BEIJING (Reuters) - China has included cybersecurity in a draft national security law, the latest in a string of moves by Beijing to bolster the legal framework protecting the country’s information technology.
China has recently advanced a wave of policies to tighten cybersecurity after former National Security Agency contractor Edward Snowden disclosed that U.S. spy agencies planted code in American tech exports to snoop on overseas targets.
The standing committee of the National People’s Congress (NPC), China’s legislature, reviewed a cyberspace “sovereignty” clause in a proposed national security law, according to a draft posted online this week after its second reading in late April.
“The state establishes national internet and information security safeguard systems ... and protects national internet space sovereignty, security and development interests,” the draft said.
The country must “achieve security and control in internet and information core technology, key infrastructure, and important data and information systems”, it said, as well as strengthen internet management and punish internet attacks.
It also said China’s banking infrastructure must be strengthened and its financial systems improved to withstand international risks and shocks. It did not give specific guidelines for implementation.

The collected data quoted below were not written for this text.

(* ===== verification/ReduceOnRuntime.v ===== *)
(** * tree_reduce on LevelRuntime

    Puts [TreeReduce] on the threads of [LevelRuntime]: the calls that
    [tree_reduce] makes are the calls a run accepts, and the order in which the
    workers call the functions decides what the tensors hold.  The functions
    themselves are [run_calls]: each writes its output from its inputs. *)

From S2P Require Import Prelude Bytes LinquTaskRing LevelRuntime TreeReduce.
From S2P Require Import LevelRuntimeView LevelRuntimeState LevelRuntimeSafety LevelRuntimeTheorems.
From S2P Require Import LevelRuntimeDrain LevelRuntimeOrder LevelRuntimeWriters LevelRuntimeFlow LevelRuntimeDataflow.

#[local] Existing Instance lax.

(** The calls of the tasks that have run. *)
Definition executed_calls (cs : list Call) (ex : list Z) : list Call := omap (zlookup cs) ex.

Lemma omap_in_range {A} (cs : list A) k :
  0 <= k <= zlength cs -> omap (zlookup cs) (seqZ 0 k) = take (Z.to_nat k) cs.
Proof.
  intros Hk. rewrite <- (Z2Nat.id k) by lia. assert (Hn : (Z.to_nat k <= length cs)%nat) by (unfold zlength in Hk; lia).
  clear Hk. induction (Z.to_nat k) as [|n IH]; [done|].
  rewrite Nat2Z.inj_succ, <- Z.add_1_r, seqZ_app, omap_app, IH by lia. rewrite Nat2Z.id.
  destruct (lookup_lt_is_Some_2 cs n ltac:(lia)) as [x Hx].
  rewrite Z2Nat.inj_add, Nat2Z.id by lia. replace (n + Z.to_nat 1)%nat with (S n) by lia.
  rewrite (take_S_r _ _ _ Hx). f_equal.
  rewrite Z.add_0_l, seqZ_cons, seqZ_nil by lia. cbn. unfold zlookup.
  by rewrite (proj2 (Z.leb_le 0 _)), Nat2Z.id, Hx by lia.
Qed.

Lemma omap_Permutation {A B} (f : A -> option B) l k : l ≡ₚ k -> omap f l ≡ₚ omap f k.
Proof.
  induction 1 as [|x l k _ IH|x y l|l k m _ IH1 _ IH2]; simpl; [done| | |by rewrite IH1].
  - destruct (f x); [by constructor|done].
  - destruct (f x), (f y); try done. constructor.
Qed.

Lemma executed_all cs ex : ex ≡ₚ seqZ 0 (zlength cs) -> executed_calls cs ex ≡ₚ cs.
Proof.
  intros He. unfold executed_calls. rewrite (omap_Permutation _ _ _ He), omap_in_range
    by (pose proof (zlength_ge_0 cs); lia).
  unfold zlength. by rewrite Nat2Z.id, firstn_all.
Qed.

(** A call in the middle of what was executed. *)
Lemma executed_split cs ex s1 c s2 :
  executed_calls cs ex = s1 ++ c :: s2 ->
  exists l1 t l2, ex = l1 ++ t :: l2 /\ zlookup cs t = Some c /\ executed_calls cs l2 = s2.
Proof.
  revert s1. induction ex as [|u ex IH]; intros s1; cbn; [by destruct s1|].
  destruct (zlookup cs u) as [d|] eqn:Hu.
  - destruct s1 as [|d' s1]; cbn.
    + intros [= -> <-]. by exists [], u, ex.
    + intros [= _ (l1 & t & l2 & -> & Ht & Hl)%IH]. by exists (u :: l1), t, l2.
  - intros (l1 & t & l2 & -> & Ht & Hl)%IH. by exists (u :: l1), t, l2.
Qed.

(** The calls of a reduction are numbered by their outputs. *)
Lemma fresh_lookup name fn pid calls : forall lo hi i c,
  fresh_from lo hi calls -> Forall (ordered name fn pid) calls -> zlookup calls i = Some c ->
  out_of c = [lo + i].
Proof.
  induction calls as [|d calls IH]; intros lo hi i c Hf Ho Hi; [by destruct (zlookup_Some_range _ _ _ Hi); unfold zlength in *; simpl in *; lia|].
  apply Forall_cons in Ho as [(a & b & out & -> & _) Ho]. unfold fresh_from in Hf.
  cbn [fmap list_fmap concat] in Hf. change (out_of (pair_call name fn pid a b out)) with [tensor_id out] in Hf.
  assert (Hpos : 0 < hi - lo) by (destruct (decide (0 < hi - lo)); [done|rewrite seqZ_nil in Hf by lia; discriminate]).
  rewrite seqZ_cons in Hf by lia. injection Hf as Hout Hf.
  destruct (decide (i = 0)) as [->|Hne].
  - injection Hi as <-. change (out_of (pair_call name fn pid a b out)) with [tensor_id out].
    by rewrite Hout, Z.add_0_r.
  - pose proof (zlookup_Some_range _ _ _ Hi).
    replace (lo + i) with (Z.succ lo + (i - 1)) by lia. apply (IH (Z.succ lo) hi).
    + unfold fresh_from. rewrite Hf. f_equal. lia.
    + done.
    + unfold zlookup in *. rewrite (proj2 (Z.leb_le 0 i)) in Hi by lia.
      rewrite (proj2 (Z.leb_le 0 (i - 1))) by lia.
      replace (Z.to_nat i) with (S (Z.to_nat (i - 1))) in Hi by lia. done.
Qed.

(** Dataflow order is what [runnable] asks. *)
Lemma in_order_runnable name fn pid lo hi calls ex :
  0 < lo -> fresh_from lo hi calls -> Forall (ordered name fn pid) calls -> NoDup ex ->
  in_order calls ex -> runnable (executed_calls calls ex).
Proof.
  intros Hlo Hf Ho Hnd Hord s1 c s2 h Hs Hh Hin.
  destruct (executed_split _ _ _ _ _ Hs) as (l1 & t & l2 & -> & Ht & Hl2).
  pose proof (fresh_lookup _ _ _ _ _ _ _ _ Hf Ho Ht) as Hct.
  rewrite Forall_forall in Ho. assert (Hc : c ∈ calls).
  { unfold zlookup in Ht. destruct (0 <=? t); [|done]. by eapply list_elem_of_lookup_2. }
  pose proof (zlookup_Some_range _ _ _ Ht) as Hrt.
  (* the writer of [h], among the tasks that have not run before [t] *)
  assert (exists p cp, p ∈ t :: l2 /\ zlookup calls p = Some cp /\ h ∈ out_of cp) as (p & cp & Hp & Hcp & Hhp).
  { cbn [fmap list_fmap concat] in Hin. apply elem_of_app in Hin as [Hin|Hin]; [exists t, c; split_and!; [by left|done..]|].
    apply list_elem_of_In, in_concat in Hin as (o & Ho' & Hho). apply list_elem_of_In in Ho', Hho.
    apply list_elem_of_fmap in Ho' as (cp & -> & Hcp). rewrite <- Hl2 in Hcp.
    apply list_elem_of_omap in Hcp as (p & Hp & Hcp). exists p, cp. split_and!; [by right|done..]. }
  assert (Hall : Forall (ordered name fn pid) calls) by (by apply Forall_forall).
  rewrite (fresh_lookup _ _ _ _ _ _ _ _ Hf Hall Hcp), list_elem_of_singleton in Hhp. subst h.
  destruct (Ho c Hc) as (a & b & out & -> & Ha & Hb).
  change (out_of _) with [tensor_id out] in Hct. injection Hct as Hout.
  pose proof (zlookup_Some_range _ _ _ Hcp) as Hrp. change (ins_of _) with [tensor_id a; tensor_id b] in Hh.
  assert (Hlt : p < t) by (rewrite !elem_of_cons, elem_of_nil in Hh; lia).
  assert (Hx : exists x, x ∈ [a; b] /\ tensor_id x = lo + p).
  { rewrite !elem_of_cons, elem_of_nil in Hh. destruct Hh as [Hh|[Hh|[]]]; [exists a|exists b]; split; set_solver by lia. }
  destruct Hx as (x & Hx & Hxp).
  assert (Hpl : p ∈ l1).
  { apply (Hord l1 t l2 x p eq_refl). exists (pair_call name fn pid a b out). split_and!; try done.
    - unfold is_valid, INVALID_HANDLE. rewrite Hxp. apply negb_true_iff, Z.eqb_neq. lia.
    - split; [lia|]. split.
      + exists cp. split; [done|]. change (tensor_id <$> call_outputs cp) with (out_of cp).
        rewrite (fresh_lookup _ _ _ _ _ _ _ _ Hf Hall Hcp), Hxp. by left.
      + intros q Hq (cq & Hcq & Hin'). change (tensor_id <$> call_outputs cq) with (out_of cq) in Hin'.
        rewrite (fresh_lookup _ _ _ _ _ _ _ _ Hf Hall Hcq), Hxp, list_elem_of_singleton in Hin'. lia. }
  apply NoDup_app in Hnd as (_ & Hdis & _). by apply (Hdis p).
Qed.

Lemma outputs_pairs name fn pid calls :
  Forall (ordered name fn pid) calls -> outputs_before calls (zlength calls) = zlength calls.
Proof.
  intros Ho. unfold outputs_before. replace (take _ calls) with calls
    by (unfold zlength; by rewrite Nat2Z.id, firstn_all).
  induction Ho as [|c calls (a & b & out & -> & _) _ IH]; [done|].
  cbn [zsum]. rewrite IH, zlength_cons. done.
Qed.

(** The value of a reduction in a run that has come to rest. *)
Lemma reduced_at_rest name fn pid leaves (r r' : LevelRuntime * list Call) root calls
    level st wt cfg y0 ls y :
  leaves <> [] -> 0 < rt_next r -> rt_next r + zlength leaves < 2 ^ 64 ->
  (forall t, t ∈ leaves -> tensor_id t < rt_next r) ->
  tree_reduce name fn pid leaves r = Ok (root, r', calls) ->
  config_ok cfg -> map_config_ok cfg -> start level st wt cfg = Ok y0 ->
  race_free_run ls y0 = Some y -> quiescent y -> accepted ls y0 = calls ->
  zlength leaves <= tensormap_pool cfg ->
  forall V (f : V -> V -> V) (v : Z -> V), Assoc (=) f ->
    reduce_list f (v ∘ tensor_id <$> leaves) =
    Some (run_calls f (executed_calls calls (executed (shared y))) v (tensor_id root)).
Proof.
  intros Hne H0 Hb Hlt Ht Hc Hmc Hs Hr Hq Hacc Hroom V f v Hassoc.
  destruct (tree_reduce_spec name fn pid leaves r Hne (Z.lt_le_incl _ _ H0) Hb Hlt)
    as (root1 & r1 & calls1 & Ht1 & Hn & Hf & Ho & _ & Hv).
  rewrite Ht in Ht1. injection Ht1 as <- <- <-.
  assert (Hcap : outputs_before calls (zlength calls) <= tensormap_pool cfg).
  { rewrite (outputs_pairs name fn pid) by done. lia. }
  rewrite <- Hacc in Hcap. destruct (race_free_order _ _ _ _ _ _ _ Hc Hmc Hs Hr Hcap) as [Hfl Hord].
  rewrite Hacc in *. pose proof (fl_count _ _ _ _ Hfl) as Hcount. destruct Hq as [Hsp Hq'].
  rewrite Hsp in Hcount. simpl in Hcount. rewrite Z.add_0_r in Hcount.
  pose proof (run_inv _ _ _ _ _ Hc Hs _ _ (race_free_run_calm _ _ _ Hr)) as Hy.
  destruct (quiescent_all_done y Hy (conj Hsp Hq')) as [Hex _]. rewrite <- Hcount in Hex.
  apply Hv; [done|by apply executed_all|].
  eapply in_order_runnable; [exact H0|exact Hf|exact Ho| |exact Hord].
  rewrite Hex. apply NoDup_seqZ.
Qed.


(** ** Four leaves on two workers *)

Definition four_leaves : list LinquTensor := tensor <$> [1; 2; 3; 4].

(** The leaves are made and their contents arrive. *)
Definition leaves_plan : list label := replicate 4 (LTensor 1) ++ (LReady <$> [1; 2; 3; 4]).
Definition leaves_made : System := default (started 4 2) (race_free_run leaves_plan (started 4 2)).

Definition four_reduced : outcome (LinquTensor * (LevelRuntime * list Call) * list Call) :=
  tree_reduce "sum" 7 (-1) four_leaves (shared leaves_made, []).
Definition four_calls : list Call := match four_reduced with Ok (_, _, cs) => cs | Fault _ => [] end.
Definition submitting (k : nat) : list label :=
  LTensor 1 :: from_option (fun c => LCall c :: replicate 40 LSubmit) [] (four_calls !! k).

(** The second pair is submitted while the first is being summed, and the root
    while both are. *)
Definition reduce_plan : list label :=
  leaves_plan ++ submitting 0 ++ acts 0 3 ++ submitting 1 ++ acts 1 3 ++ submitting 2 ++
  acts 0 40 ++ acts 1 40 ++ acts 0 40.
Definition reduce_end : System := default (started 4 2) (race_free_run reduce_plan (started 4 2)).

(** The first pair has been summed, but its propagation has not started, when
    the root is submitted; the second pair has not been summed. *)
Definition reduce_race_plan : list label :=
  leaves_plan ++ submitting 0 ++ submitting 1 ++ acts 0 6 ++ acts 1 1 ++ submitting 2 ++
  acts 0 40 ++ acts 1 40 ++ acts 0 40.

(** Nothing but the leaves has contents at first. *)
Definition leaf_contents (h : Z) : Z := if h <=? 4 then h else 0.

Lemma reduce_end_quiescent : quiescent reduce_end.
Proof.
  split_and!; [vm_compute; reflexivity..|].
  intros [|[|i]] pc Hi; vm_compute in Hi; simplify_eq; by left.
Qed.

(** All the calls are submitted, the root waits for the second pair. *)
Definition reduce_submitted_plan : list label :=
  leaves_plan ++ submitting 0 ++ acts 0 3 ++ submitting 1 ++ acts 1 3 ++ submitting 2.
Definition reduce_submitted : System := default (started 4 2) (race_free_run reduce_submitted_plan (started 4 2)).
Definition reduce_rest_plan : list label := acts 0 40 ++ acts 1 40 ++ acts 0 40.


(** C34.  A reduction can go wrong.  On the same leaves and calls there is a
    calm run, at rest at the end with every task run, in which the root is
    summed before the second pair: the first pair finishes while the root is
    being linked to it, the root is counted twice for it and becomes ready.  It
    ends up with the sum of the first pair only. *)
Theorem tree_reduce_wrong_in_a_race : exists ls y root r',
  tree_reduce "sum" 7 (-1) four_leaves (shared leaves_made, []) = Ok (root, r', four_calls) /\
  calm_run ls (started 4 2) = Some y /\ quiescent y /\ accepted ls (started 4 2) = four_calls /\
  executed (shared y) = [0; 2; 1] /\
  reduce_list Z.add (leaf_contents ∘ tensor_id <$> four_leaves) = Some 10 /\
  run_calls Z.add (executed_calls four_calls (executed (shared y))) leaf_contents (tensor_id root) = 3.
Proof.
  exists reduce_race_plan. eexists _, (tensor 7), _. split; [vm_compute; reflexivity|].
  split; [vm_compute; reflexivity|]. split_and!; try (vm_compute; reflexivity).
  split_and!; [vm_compute; reflexivity..|].
  intros [|[|i]] pc Hi; vm_compute in Hi; simplify_eq; by left.
Qed.
(** The two loops run the step lists. *)
Lemma upLoop_plan fuel dir ms idx tgt w :
  min_int <= idx -> tgt < max_int ->
  (Z.to_nat (tgt - idx + 1) <= fuel)%nat ->
  upLoop fs fuel dir ms idx tgt w = run_plan (up_plan dir ms (idx - 1) tgt) w.
Proof.
  unfold up_plan. replace (idx - 1 + 1) with idx by lia.
  replace (tgt - (idx - 1)) with (tgt - idx + 1) by lia.
  revert idx w. induction fuel as [|fuel IH]; intros idx w Hmin Hmax Hfuel.
  - simpl. destruct (Z.leb_spec idx tgt); [lia|].
    by rewrite seqZ_nil by lia.
  - simpl. destruct (Z.leb_spec idx tgt) as [Hle|Hgt].
    + rewrite seqZ_cons by lia. simpl. unfold bind.
      rewrite wrap_id by (unfold is_int, min_int, max_int in *; lia).
      destruct (runFile fs _ idx w) as [[[]|e|] w1]; try done.
      rewrite IH by lia. do 3 f_equal. lia.
    + by rewrite seqZ_nil by lia.
Qed.

Lemma downLoop_plan fuel dir ms idx tgt w :
  min_int <= tgt -> idx <= max_int ->
  (Z.to_nat (idx - tgt) <= fuel)%nat ->
  downLoop fs fuel dir ms idx tgt w = run_plan (down_plan dir ms idx tgt) w.
Proof.
  unfold down_plan.
  revert idx w. induction fuel as [|fuel IH]; intros idx w Hmin Hmax Hfuel.
  - simpl. destruct (Z.gtb_spec idx tgt); [lia|].
    by rewrite seqZ_nil by lia.
  - simpl. destruct (Z.gtb_spec idx tgt) as [Hgt|Hle].
    + rewrite down_range_cons by lia. simpl. unfold bind.
      rewrite wrap_id by (unfold is_int, min_int, max_int in *; lia).
      destruct (runFile fs _ (idx - 1) w) as [[[]|e|] w1]; try done.
      by rewrite IH by lia.
    + by rewrite seqZ_nil by lia.
Qed.

Lemma migrate_plan fuel dir ms cur tgt w :
  is_int cur -> is_int tgt -> tgt < max_int ->
  (Z.abs_nat (tgt - cur) <= fuel)%nat ->
  migrate fs fuel dir ms cur tgt w = run_plan (plan dir ms cur tgt) w.
Proof.
  unfold is_int, migrate, plan, min_int, max_int.
  intros Hcur Htgt Hmax Hfuel.
  destruct (Z.gtb_spec tgt cur) as [Hup|Hnot].
  - rewrite decide_True by lia.
    rewrite wrap_id by (unfold is_int, min_int, max_int; lia).
    rewrite upLoop_plan by (unfold min_int, max_int; lia).
    do 2 f_equal. lia.
  - rewrite decide_False by lia.
    destruct (Z.ltb_spec tgt cur) as [Hdown|Heq].
    + by rewrite downLoop_plan by (unfold min_int, max_int; lia).
    + unfold down_plan. by rewrite seqZ_nil by lia.
Qed.

(** With the largest [int] as target the condition of the ascending loop
    always holds: the loop does not end in success. *)
Lemma upLoop_max_int fuel dir ms idx w :
  is_int idx -> fst (upLoop fs fuel dir ms idx max_int w) ≠ Ok ().
Proof.
  revert idx w. induction fuel as [|fuel IH]; intros idx w Hidx; simpl;
    (destruct (Z.leb_spec idx max_int); [|unfold is_int in Hidx; lia]);
    [done|].
  unfold bind. destruct (runFile fs _ idx w) as [[[]|e|] w1]; try done.
  apply IH, wrap_is_int.
Qed.

(** A run that did not exhaust its fuel is the run of the step list. *)
Lemma upLoop_plan_fueled fuel dir ms idx tgt w :
  min_int <= idx -> tgt < max_int ->
  fst (upLoop fs fuel dir ms idx tgt w) ≠ OutOfFuel ->
  upLoop fs fuel dir ms idx tgt w = run_plan (up_plan dir ms (idx - 1) tgt) w.
Proof.
  unfold up_plan. replace (idx - 1 + 1) with idx by lia.
  replace (tgt - (idx - 1)) with (tgt - idx + 1) by lia.
  revert idx w. induction fuel as [|fuel IH]; intros idx w Hmin Hmax; simpl;
    destruct (Z.leb_spec idx tgt) as [Hle|Hgt];
    try (by rewrite seqZ_nil by lia); [done|].
  rewrite seqZ_cons by lia. simpl. unfold bind.
  rewrite wrap_id by (unfold is_int, min_int, max_int in *; lia).
  destruct (runFile fs _ idx w) as [[[]|e|] w1]; try done.
  intros Hfuel. rewrite IH by (done || lia). do 3 f_equal. lia.
Qed.

Lemma downLoop_plan_fueled fuel dir ms idx tgt w :
  min_int <= tgt -> idx <= max_int ->
  fst (downLoop fs fuel dir ms idx tgt w) ≠ OutOfFuel ->
  downLoop fs fuel dir ms idx tgt w = run_plan (down_plan dir ms idx tgt) w.
Proof.
  unfold down_plan.
  revert idx w. induction fuel as [|fuel IH]; intros idx w Hmin Hmax; simpl;
    destruct (Z.gtb_spec idx tgt) as [Hgt|Hle];
    try (by rewrite seqZ_nil by lia); [done|].
  rewrite down_range_cons by lia. simpl. unfold bind.
  rewrite wrap_id by (unfold is_int, min_int, max_int in *; lia).
  destruct (runFile fs _ (idx - 1) w) as [[[]|e|] w1]; try done.
  intros Hfuel. by rewrite IH by (done || lia).
Qed.

Lemma migrate_plan_fueled fuel dir ms cur tgt w :
  is_int cur -> is_int tgt -> tgt < max_int ->
  fst (migrate fs fuel dir ms cur tgt w) ≠ OutOfFuel ->
  migrate fs fuel dir ms cur tgt w = run_plan (plan dir ms cur tgt) w.
Proof.
  unfold is_int, migrate, plan, min_int, max_int.
  intros Hcur Htgt Hmax.
  destruct (Z.gtb_spec tgt cur) as [Hup|Hnot].
  - rewrite decide_True by lia.
    rewrite wrap_id by (unfold is_int, min_int, max_int; lia).
    intros Hfuel.
    rewrite upLoop_plan_fueled by (done || unfold min_int, max_int; lia).
    do 2 f_equal. lia.
  - rewrite decide_False by lia.
    destruct (Z.ltb_spec tgt cur) as [Hdown|Heq].
    + intros Hfuel.
      by rewrite downLoop_plan_fueled by (done || unfold min_int, max_int; lia).
    + unfold down_plan. by rewrite seqZ_nil by lia.
Qed.

(** A successful pass is the successful run of its step list. *)
Lemma migrate_ok fuel dir ms cur tgt w w' :
  is_int cur -> is_int tgt ->
  migrate fs fuel dir ms cur tgt w = (Ok (), w') ->
  run_plan (plan dir ms cur tgt) w = (Ok (), w').
Proof.
  intros Hcur Htgt Hrun.
  destruct (decide (tgt < max_int)) as [Hmax|Hmax].
  - rewrite <- Hrun. symmetry. apply migrate_plan_fueled; try done.
    by rewrite Hrun.
  - assert (tgt = max_int) as -> by (unfold is_int in Htgt; lia).
    unfold migrate in Hrun.
    destruct (Z.gtb_spec max_int cur) as [Hup|Hnot].
    + pose proof (upLoop_max_int fuel dir ms (wrap (cur + 1)) w
                    (wrap_is_int _)) as Hno.
      by rewrite Hrun in Hno.
    + destruct (Z.ltb_spec max_int cur) as [Hdown|Heq].
      { unfold is_int in Hcur. lia. }
      assert (cur = max_int) as -> by (unfold is_int in Hcur; lia).
      unfold plan, down_plan. rewrite decide_False by lia.
      by rewrite seqZ_nil by lia.
Qed.

(** *** What the loader guarantees *)

Definition loaded ms : Prop :=
  0 <= maxMigration ms <= max_int /\
  forall k name,
    upFiles ms !! k = Some name \/ downFiles ms !! k = Some name ->
    k <= maxMigration ms /\ name ≠ "".

Lemma processFile_loaded name ms ms' :
  processFile name ms = inr ms' -> loaded ms -> loaded ms'.
Proof.
  unfold processFile. intros Hp [Hmax Hkeys].
  destruct (Split "." name) as [|p0 [|p1 [|p2 [|p3 l]]]] eqn:Hsplit;
    try (by simplify_eq).
  assert (name ≠ "") as Hname by (intros ->; vm_compute in Hsplit; done).
  case_decide; [|by simplify_eq].
  destruct (ParseUint _) as [u|]; [|done].
  pose proof (wrap_is_int u) as Hu. unfold is_int in Hu.
  fold (int_of_uint64 u) in Hu.
  assert (Hnew : forall m, m = (if maxMigration ms <? int_of_uint64 u
                                then int_of_uint64 u else maxMigration ms) ->
                 0 <= m <= max_int /\ maxMigration ms <= m /\ int_of_uint64 u <= m).
  { intros m ->. destruct (Z.ltb_spec (maxMigration ms) (int_of_uint64 u)); lia. }
  destruct (Hnew _ eq_refl) as (Hm & Hold & Hnum).
  repeat case_decide; simplify_eq; (split; [done|]); simpl;
    intros k nm [Hk|Hk];
    try (apply lookup_insert_Some in Hk as [[<- <-]|[_ Hk]]; [done|]);
    (destruct (Hkeys k nm ltac:(eauto)) as [Hk1 Hk2]; split; [lia|done]).
Qed.

Lemma indexFiles_loaded names ms ms' :
  indexFiles names ms = inr ms' -> loaded ms -> loaded ms'.
Proof.
  revert ms. induction names as [|name names IH]; intros ms; simpl.
  - by intros [= ->].
  - destruct (processFile name ms) as [e|ms1] eqn:Hp; [done|].
    intros Hrest Hms. eapply IH; [done|]. by eapply processFile_loaded.
Qed.

Lemma loadMigrations_loaded names ms :
  loadMigrations names = inr ms -> loaded ms /\ validate ms = None.
Proof.
  unfold loadMigrations.
  destruct (indexFiles names emptySet) as [e|ms1] eqn:Hi; [done|].
  destruct (validate ms1) eqn:Hval; [done|]. intros [= <-]. split; [|done].
  eapply indexFiles_loaded; [done|]. split; [vm_compute; split; congruence|].
  intros k name [Hk|Hk]; simpl in Hk; by rewrite lookup_empty in Hk.
Qed.

Lemma resolve_is_int target ms :
  is_int target -> loaded ms -> is_int (resolve target ms).
Proof.
  intros Ht [Hmax _]. unfold resolve. case_match; [|done].
  unfold is_int, min_int in *. lia.
Qed.

(** C2. With the version read as [cur] and the target resolved to [tgt]:
    given fuel for [|tgt - cur|] iterations the run is the execution, one
    after the other and stopping at the first failure, of the step list
    of the specification, which for [tgt > cur] is the up-files of
    cur+1, ..., tgt in ascending order, each followed by the version
    update to its own index, and for [tgt < cur] the down-files of
    cur, ..., tgt+1 in descending order, each followed by the version
    update to its index minus one; and the calls of a run that returns
    success are, after the version read and the directory listing,
    exactly those of these steps in this order. *)
Theorem C2_step_sequence fuel dir target w cur w1 names ms :
  getVersion w = (Ok cur, w1) ->
  ReadDir fs dir = inr names ->
  loadMigrations names = inr ms ->
  is_int target ->
  let tgt := resolve target ms in
  let w2 := logged (conn w1) [CallReadDir dir] w1 in
  (cur < tgt ->
     plan dir ms cur tgt =
       (fun idx => (Join dir (at_key (upFiles ms) idx), idx))
         <$> seqZ (cur + 1) (tgt - cur)) /\
  (tgt < cur ->
     plan dir ms cur tgt =
       (fun idx => (Join dir (at_key (downFiles ms) idx), idx - 1))
         <$> reverse (seqZ (tgt + 1) (cur - tgt))) /\
  (tgt < max_int -> (Z.abs_nat (tgt - cur) <= fuel)%nat ->
     MigrateDatabase fs fuel dir target w = run_plan (plan dir ms cur tgt) w2) /\
  (forall w', MigrateDatabase fs fuel dir target w = (Ok (), w') ->
     run_plan (plan dir ms cur tgt) w2 = (Ok (), w') /\
     calls w' = calls w2 ++ mjoin (step_calls <$> plan dir ms cur tgt)).
Proof.
  intros Hv Hdir Hload Htarget tgt w2.
  destruct (loadMigrations_loaded _ _ Hload) as [Hms _].
  destruct (getVersion_calls _ _ _ Hv) as (_ & Hcur & _).
  specialize (Hcur cur eq_refl).
  pose proof (resolve_is_int _ _ Htarget Hms) as Htgt. fold tgt in Htgt.
  rewrite (MigrateDatabase_read _ _ _ _ _ _ Hv), Hdir, Hload. simpl.
  fold tgt w2. split; [|split; [|split]].
  - intros Hup. unfold plan. by rewrite decide_True.
  - intros Hdown. unfold plan. by rewrite decide_False by lia.
  - intros Hmax Hfuel. by apply migrate_plan.
  - intros w' Hrun%migrate_ok; [|done..]. split; [done|].
    exact (run_plan_ok _ _ _ Hrun).
Qed.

China’s earlier attempts to regulate cybersecurity were most clearly articulated in bank-technology guidelines and a proposed counter-terrorism law, which called for the similar use of “secure and controllable” technology that is developed in China or source code that is released to Chinese inspectors.
China’s banking regulator temporarily suspended the financial industry rules after feedback from banks and an outcry from foreign governments and business, which argued they were unfair and motivated by protectionism.
But the foreign business community has said China could revive the banking rules in some form.
In addition to the national security law, the controversial anti-terrorism draft law is also still being reviewed by the NPC standing committee, a group of about 200 members, which often adopts laws after three readings.
President Xi Jinping, who heads a newly established national security commission, has said China’s security covers a wide array of areas, including politics, culture, the military, the economy, technology and the environment.
The sweeping national security law has broad implications for the ruling Communist Party’s governance of society, including powers for dealing with “harmful moral standards”.